● **Aim of the task**: For the string "union", state how many lines of the data hold it. Give nothing besides the number.

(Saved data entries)
************

(* ===== verification/ThriftParser.v ===== *)
(** * The Thrift parser ([compiler/parser/thrift_parser.go])

    The parser shares the lexer and the type reader of the protobuf parser, and is
    modelled in the same way: the state is the list of tokens still to be read. *)
From S2P Require Import Prelude GoStrings Ast Lexer ProtoParser.

Definition at_delim (ts : list token) : bool := at_punct ";" ts || at_punct "," ts.
Definition skip_delim (ts : list token) : list token := if at_delim ts then tail ts else ts.

Definition parseNamespace (ts : list token) : presult string :=
  let ts := tail ts in
  let? (_, ts) := expect_ident "expected language target or '*' after namespace" ts in
  expect_ident "expected namespace identifier" ts.

(** ** Structs *)

(** [optional] and [required] before a field's type. *)
Definition requiredness (ts : list token) : bool * list token :=
  if at_ident "optional" ts then (true, tail ts)
  else if at_ident "required" ts then (false, tail ts)
  else (false, ts).

(** The parameters after [list] and [map]. *)
Definition type_params (typeName : string) (ts : list token) : presult string :=
  if bool_decide (typeName = "list") && at_punct "<" ts then
    let? (subType, ts) := expect_ident "expected list item type" (tail ts) in
    let? (_, ts) := expect ">" "expected '>' to close list type" ts in
    Ok ("list<" +:+ subType +:+ ">", ts)
  else if bool_decide (typeName = "map") && at_punct "<" ts then
    let ts := tail (tail ts) in
    let ts := if at_punct "," ts then tail ts else ts in
    let ts := tail ts in
    Ok ("map", if at_punct ">" ts then tail ts else ts)
  else Ok (typeName, ts).

Definition thrift_field (name idText : string) (ts : list token) : presult (FieldNode * bool) :=
  let fieldId := fst (Atoi idText) in
  let ts := tail ts in
  let? (_, ts) := expect ":" ("expected ':' after field ID " +:+ Itoa fieldId +:+ " in struct " +:+ name) ts in
  let '(optional, ts) := requiredness ts in
  let? (typeName, ts) := expect_ident ("expected type name for field in struct " +:+ name) ts in
  let? (typeName, ts) := type_params typeName ts in
  let? (fieldName, ts) := expect_ident ("expected field name identifier in struct " +:+ name) ts in
  let ts := skip_delim ts in
  let fType := parseTypeNode typeName in
  Ok (({| fn_Name := fieldName; fn_ID := i32 fieldId; fn_Type := fType; fn_Optional := optional |},
       bool_decide (tn_Kind fType = TypeMap)), ts).

Fixpoint struct_loop (fuel : nat) (name : string) (fields : list FieldNode) (fallback : bool) (ts : list token)
  : presult (list FieldNode * bool) :=
  match fuel with
  | O => Err POutOfFuel
  | S fuel' =>
      if at_end ts || at_punct "}" ts then Ok ((fields, fallback), ts)
      else
        match cur ts with
        | TokInt idText =>
            let? ((f, fb), ts) := thrift_field name idText ts in
            struct_loop fuel' name (fields ++ [f]) (fallback || fb) ts
        | _ => struct_loop fuel' name fields fallback (tail ts)
        end
  end.

Definition parseStruct (ts : list token) : presult StructNode :=
  let ts := tail ts in
  let? (name, ts) := expect_ident "expected identifier for struct name" ts in
  let? (_, ts) := expect "{" ("expected '{' after struct " +:+ name) ts in
  let? ((fields, fallback), ts) := struct_loop (S (length ts)) name [] false ts in
  let? (_, ts) := expect "}" ("expected '}' to close struct " +:+ name) ts in
  Ok ({| sn_Name := name; sn_Fields := fields; sn_HasFallback := fallback |}, ts).

(** ** Enums: values count up from the last explicit one, in 32 bits *)
Definition thrift_enum_value (key : string) (currentVal : Z) (ts : list token) : presult Z :=
  let ts := tail ts in
  let? (v, ts) :=
    (if at_punct "=" ts then
       let? (text, ts) := expect_int ("expected integer value for enum key " +:+ key) (tail ts) in
       Ok (int32_of text, ts)
     else Ok (currentVal, ts)) in
  Ok (v, skip_delim ts).

Fixpoint thrift_enum_loop (fuel : nat) (values : gmap string Z) (currentVal : Z) (ts : list token)
  : presult (gmap string Z) :=
  match fuel with
  | O => Err POutOfFuel
  | S fuel' =>
      if at_end ts || at_punct "}" ts then Ok (values, ts)
      else
        match cur ts with
        | TokIdent key =>
            let? (v, ts) := thrift_enum_value key currentVal ts in
            thrift_enum_loop fuel' (<[key := v]> values) (i32 (v + 1)) ts
        | _ => thrift_enum_loop fuel' values currentVal (tail ts)
        end
  end.

Definition thrift_parseEnum (ts : list token) : presult EnumNode :=
  let ts := tail ts in
  let? (name, ts) := expect_ident "expected identifier for enum name" ts in
  let? (_, ts) := expect "{" ("expected '{' after enum " +:+ name) ts in
  let? (values, ts) := thrift_enum_loop (S (length ts)) ∅ 0 ts in
  let? (_, ts) := expect "}" ("expected '}' to close enum " +:+ name) ts in
  Ok ({| en_Name := name; en_Values := values |}, ts).

(** ** Services *)
Definition param_id (ts : list token) : list token :=
  match cur ts with
  | TokInt _ => let ts := tail ts in if at_punct ":" ts then tail ts else ts
  | _ => ts
  end.
Definition param_name (ts : list token) : list token :=
  match cur ts with TokIdent _ => tail ts | _ => ts end.

Definition thrift_method (name outputType : string) (ts : list token) : presult MethodNode :=
  let ts := tail ts in
  let? (methodName, ts) := expect_ident ("expected method name identifier in service " +:+ name) ts in
  let? (_, ts) := expect "(" ("expected '(' after method name " +:+ methodName) ts in
  let? (inputType, ts) :=
    expect_ident ("expected input type in method " +:+ methodName +:+ " arguments") (param_id ts) in
  let? (_, ts) := expect ")" ("expected ')' after arguments of method " +:+ methodName) (param_name ts) in
  Ok ({| mn_Name := methodName; mn_InputType := inputType; mn_OutputType := outputType;
         mn_ClientStreaming := false; mn_ServerStreaming := false; mn_RESTMethod := ""; mn_RESTPath := "" |},
      skip_delim ts).

Fixpoint thrift_service_loop (fuel : nat) (name : string) (methods : list MethodNode) (ts : list token)
  : presult (list MethodNode) :=
  match fuel with
  | O => Err POutOfFuel
  | S fuel' =>
      if at_end ts || at_punct "}" ts then Ok (methods, ts)
      else
        match cur ts with
        | TokIdent outputType =>
            let? (m, ts) := thrift_method name outputType ts in
            thrift_service_loop fuel' name (methods ++ [m]) ts
        | _ => thrift_service_loop fuel' name methods (tail ts)
        end
  end.

Definition thrift_parseService (ts : list token) : presult ServiceNode :=
  let ts := tail ts in
  let? (name, ts) := expect_ident "expected identifier for service name" ts in
  let? (_, ts) := expect "{" ("expected '{' after service " +:+ name) ts in
  let? (methods, ts) := thrift_service_loop (S (length ts)) name [] ts in
  let? (_, ts) := expect "}" ("expected '}' to close service " +:+ name) ts in
  Ok ({| sv_Name := name; sv_Methods := methods |}, ts).

(** ** The file *)
Definition first_namespace (ns : string) (a : AST) : AST :=
  if bool_decide (Namespace a = "") then with_namespace ns a else a.
Definition force_fallback (s : StructNode) : StructNode :=
  {| sn_Name := sn_Name s; sn_Fields := sn_Fields s; sn_HasFallback := true |}.

Fixpoint thrift_parseAST (fuel : nat) (a : AST) (ts : list token) : res parse_error AST :=
  match fuel with
  | O => Err POutOfFuel
  | S fuel' =>
      match ts with
      | [] => Ok a
      | TokIdent kw :: _ =>
          if bool_decide (kw = "namespace") then
            let? (ns, ts) := parseNamespace ts in thrift_parseAST fuel' (first_namespace ns a) ts
          else if bool_decide (kw = "struct") || bool_decide (kw = "union") || bool_decide (kw = "exception") then
            let? (s, ts) := parseStruct ts in
            let s := if bool_decide (kw = "union") || bool_decide (kw = "exception") then force_fallback s else s in
            thrift_parseAST fuel' (add_struct s a) ts
          else if bool_decide (kw = "enum") then
            let? (e, ts) := thrift_parseEnum ts in thrift_parseAST fuel' (add_enum e a) ts
          else if bool_decide (kw = "service") then
            let? (s, ts) := thrift_parseService ts in thrift_parseAST fuel' (add_service s a) ts
          else thrift_parseAST fuel' a (tail ts)
      | _ :: ts' => thrift_parseAST fuel' a ts'
      end
  end.

Definition ParseThrift (content : string) : res parse_error AST :=
  let ts := tokens_of content in thrift_parseAST (S (length ts)) empty_ast ts.

(** ** Lemmas: consumption and fuel *)
Lemma skip_delim_length ts : (length (skip_delim ts) <= length ts)%nat.
Proof. unfold skip_delim. pose proof (tail_length ts). destruct (at_delim ts); lia. Qed.

Lemma requiredness_length ts : (length (snd (requiredness ts)) <= length ts)%nat.
Proof.
  unfold requiredness. pose proof (tail_length ts).
  destruct (at_ident "optional" ts), (at_ident "required" ts); cbn; lia.
Qed.

Lemma tail_if_length (b : bool) (ts : list token) : (length (if b then tail ts else ts) <= length ts)%nat.
Proof. pose proof (tail_length ts). destruct b; lia. Qed.

Lemma param_id_length ts : (length (param_id ts) <= length ts)%nat.
Proof.
  unfold param_id. pose proof (tail_length ts). pose proof (tail_if_length (at_punct ":" (tail ts)) (tail ts)).
  destruct (cur ts); lia.
Qed.

Lemma param_name_length ts : (length (param_name ts) <= length ts)%nat.
Proof. unfold param_name. pose proof (tail_length ts). destruct (cur ts); lia. Qed.

Lemma type_params_fits tn ts : fits (length ts) (type_params tn ts).
Proof.
  unfold type_params. pose proof (tail_length ts). destruct (_ && _).
  - repeat pstep. cbn. lia.
  - destruct (_ && _); [|cbn; lia]. unfold fits. set (ts1 := tail (tail ts)).
    pose proof (tail_length (tail ts)). pose proof (tail_if_length (at_punct "," ts1) ts1).
    set (ts2 := if at_punct "," ts1 then tail ts1 else ts1) in *. pose proof (tail_length ts2).
    pose proof (tail_if_length (at_punct ">" (tail ts2)) (tail ts2)). subst ts1. lia.
Qed.
#[export] Hint Resolve type_params_fits : parser.

Lemma parseNamespace_fits ts : ts <> [] -> fits (pred (length ts)) (parseNamespace ts).
Proof.
  intros Hne. pose proof (tail_lt ts Hne). unfold parseNamespace. pstep.
  eapply fits_mono; [apply expect_ident_fits|]. lia.
Qed.

Lemma thrift_field_fits name idText ts : ts <> [] -> fits (pred (length ts)) (thrift_field name idText ts).
Proof.
  intros Hne. pose proof (tail_lt ts Hne). unfold thrift_field. pstep.
  match goal with |- context [requiredness ?l] =>
    pose proof (requiredness_length l); destruct (requiredness l) as [o l1] end.
  cbn [snd] in *. repeat pstep.
  match goal with |- context [skip_delim ?l] => pose proof (skip_delim_length l) end. cbn. lia.
Qed.

Lemma thrift_enum_value_fits key cv ts : ts <> [] -> fits (pred (length ts)) (thrift_enum_value key cv ts).
Proof.
  intros Hne. pose proof (tail_lt ts Hne). unfold thrift_enum_value.
  eapply (fits_bind _ _ _ (length (tail ts))).
  - destruct (at_punct "=" (tail ts)); [|cbn; lia]. pstep. pose proof (tail_length (tail ts)). cbn. lia.
  - intros v l Hl. pose proof (skip_delim_length l). cbn. lia.
Qed.

Lemma thrift_method_fits name out ts : ts <> [] -> fits (pred (length ts)) (thrift_method name out ts).
Proof.
  intros Hne. pose proof (tail_lt ts Hne). unfold thrift_method. do 2 pstep.
  match goal with |- context [param_id ?l] => pose proof (param_id_length l) end. pstep.
  match goal with |- context [param_name ?l] => pose proof (param_name_length l) end. pstep.
  match goal with |- context [skip_delim ?l] => pose proof (skip_delim_length l) end. cbn. lia.
Qed.

(** The three block loops have one shape. *)
Ltac block_loop IH :=
  match goal with
  | |- fits _ (if at_end ?ts || at_punct "}" ?ts then _ else _) =>
      let E := fresh "E" in
      destruct (at_end ts || at_punct "}" ts) eqn:E; [cbn; lia|];
      apply orb_false_iff in E as [E%at_end_cons _]; pose proof (tail_lt ts E);
      destruct (cur ts); try (eapply fits_mono; [apply IH; lia|lia])
  end.

Lemma struct_loop_fits fuel name fields fb ts :
  (length ts < fuel)%nat -> fits (length ts) (struct_loop fuel name fields fb ts).
Proof.
  revert fields fb ts. induction fuel as [|fuel IH]; intros fields fb ts Hf; [lia|]. cbn [struct_loop].
  block_loop IH. eapply fits_bind; [by apply thrift_field_fits|]. intros [f b] l Hl.
  eapply fits_mono; [apply IH; lia|lia].
Qed.

Lemma thrift_enum_loop_fits fuel values cv ts :
  (length ts < fuel)%nat -> fits (length ts) (thrift_enum_loop fuel values cv ts).
Proof.
  revert values cv ts. induction fuel as [|fuel IH]; intros values cv ts Hf; [lia|]. cbn [thrift_enum_loop].
  block_loop IH. eapply fits_bind; [by apply thrift_enum_value_fits|]. intros v l Hl.
  eapply fits_mono; [apply IH; lia|lia].
Qed.

Lemma thrift_service_loop_fits fuel name ms ts :
  (length ts < fuel)%nat -> fits (length ts) (thrift_service_loop fuel name ms ts).
Proof.
  revert ms ts. induction fuel as [|fuel IH]; intros ms ts Hf; [lia|]. cbn [thrift_service_loop].
  block_loop IH. eapply fits_bind; [by apply thrift_method_fits|]. intros m l Hl.
  eapply fits_mono; [apply IH; lia|lia].
Qed.

#[export] Hint Extern 1 (fits _ (struct_loop _ _ _ _ _)) => apply struct_loop_fits; lia : parser.
#[export] Hint Extern 1 (fits _ (thrift_enum_loop _ _ _ _)) => apply thrift_enum_loop_fits; lia : parser.
#[export] Hint Extern 1 (fits _ (thrift_service_loop _ _ _ _)) => apply thrift_service_loop_fits; lia : parser.

Lemma parseStruct_fits ts : ts <> [] -> fits (pred (length ts)) (parseStruct ts).
Proof.
  intros Hne. pose proof (tail_lt ts Hne). unfold parseStruct. do 2 pstep.
  eapply fits_bind; [apply struct_loop_fits; lia|]. intros [fs fb] l Hl. cbn beta iota. pstep. cbn. lia.
Qed.

Lemma thrift_parseEnum_fits ts : ts <> [] -> fits (pred (length ts)) (thrift_parseEnum ts).
Proof. intros Hne. pose proof (tail_lt ts Hne). unfold thrift_parseEnum. repeat pstep. cbn. lia. Qed.

Lemma thrift_parseService_fits ts : ts <> [] -> fits (pred (length ts)) (thrift_parseService ts).
Proof. intros Hne. pose proof (tail_lt ts Hne). unfold thrift_parseService. repeat pstep. cbn. lia. Qed.

Lemma thrift_parseAST_total fuel a ts :
  (length ts < fuel)%nat -> thrift_parseAST fuel a ts <> Err POutOfFuel.
Proof.
  revert a ts. induction fuel as [|fuel IH]; intros a ts Hf; [lia|]. cbn [thrift_parseAST].
  destruct ts as [|t ts]; [done|]. cbn in Hf.
  destruct t; try (apply IH; lia).
  case_bool_decide; [eapply statement_total; [by apply parseNamespace_fits|intros; apply IH; cbn in *; lia]|].
  destruct (_ || _); [eapply statement_total; [by apply parseStruct_fits|intros; apply IH; cbn in *; lia]|].
  case_bool_decide; [eapply statement_total; [by apply thrift_parseEnum_fits|intros; apply IH; cbn in *; lia]|].
  case_bool_decide; [eapply statement_total; [by apply thrift_parseService_fits|intros; apply IH; cbn in *; lia]|].
  apply IH. cbn. lia.
Qed.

************

● **Response to this task**: 2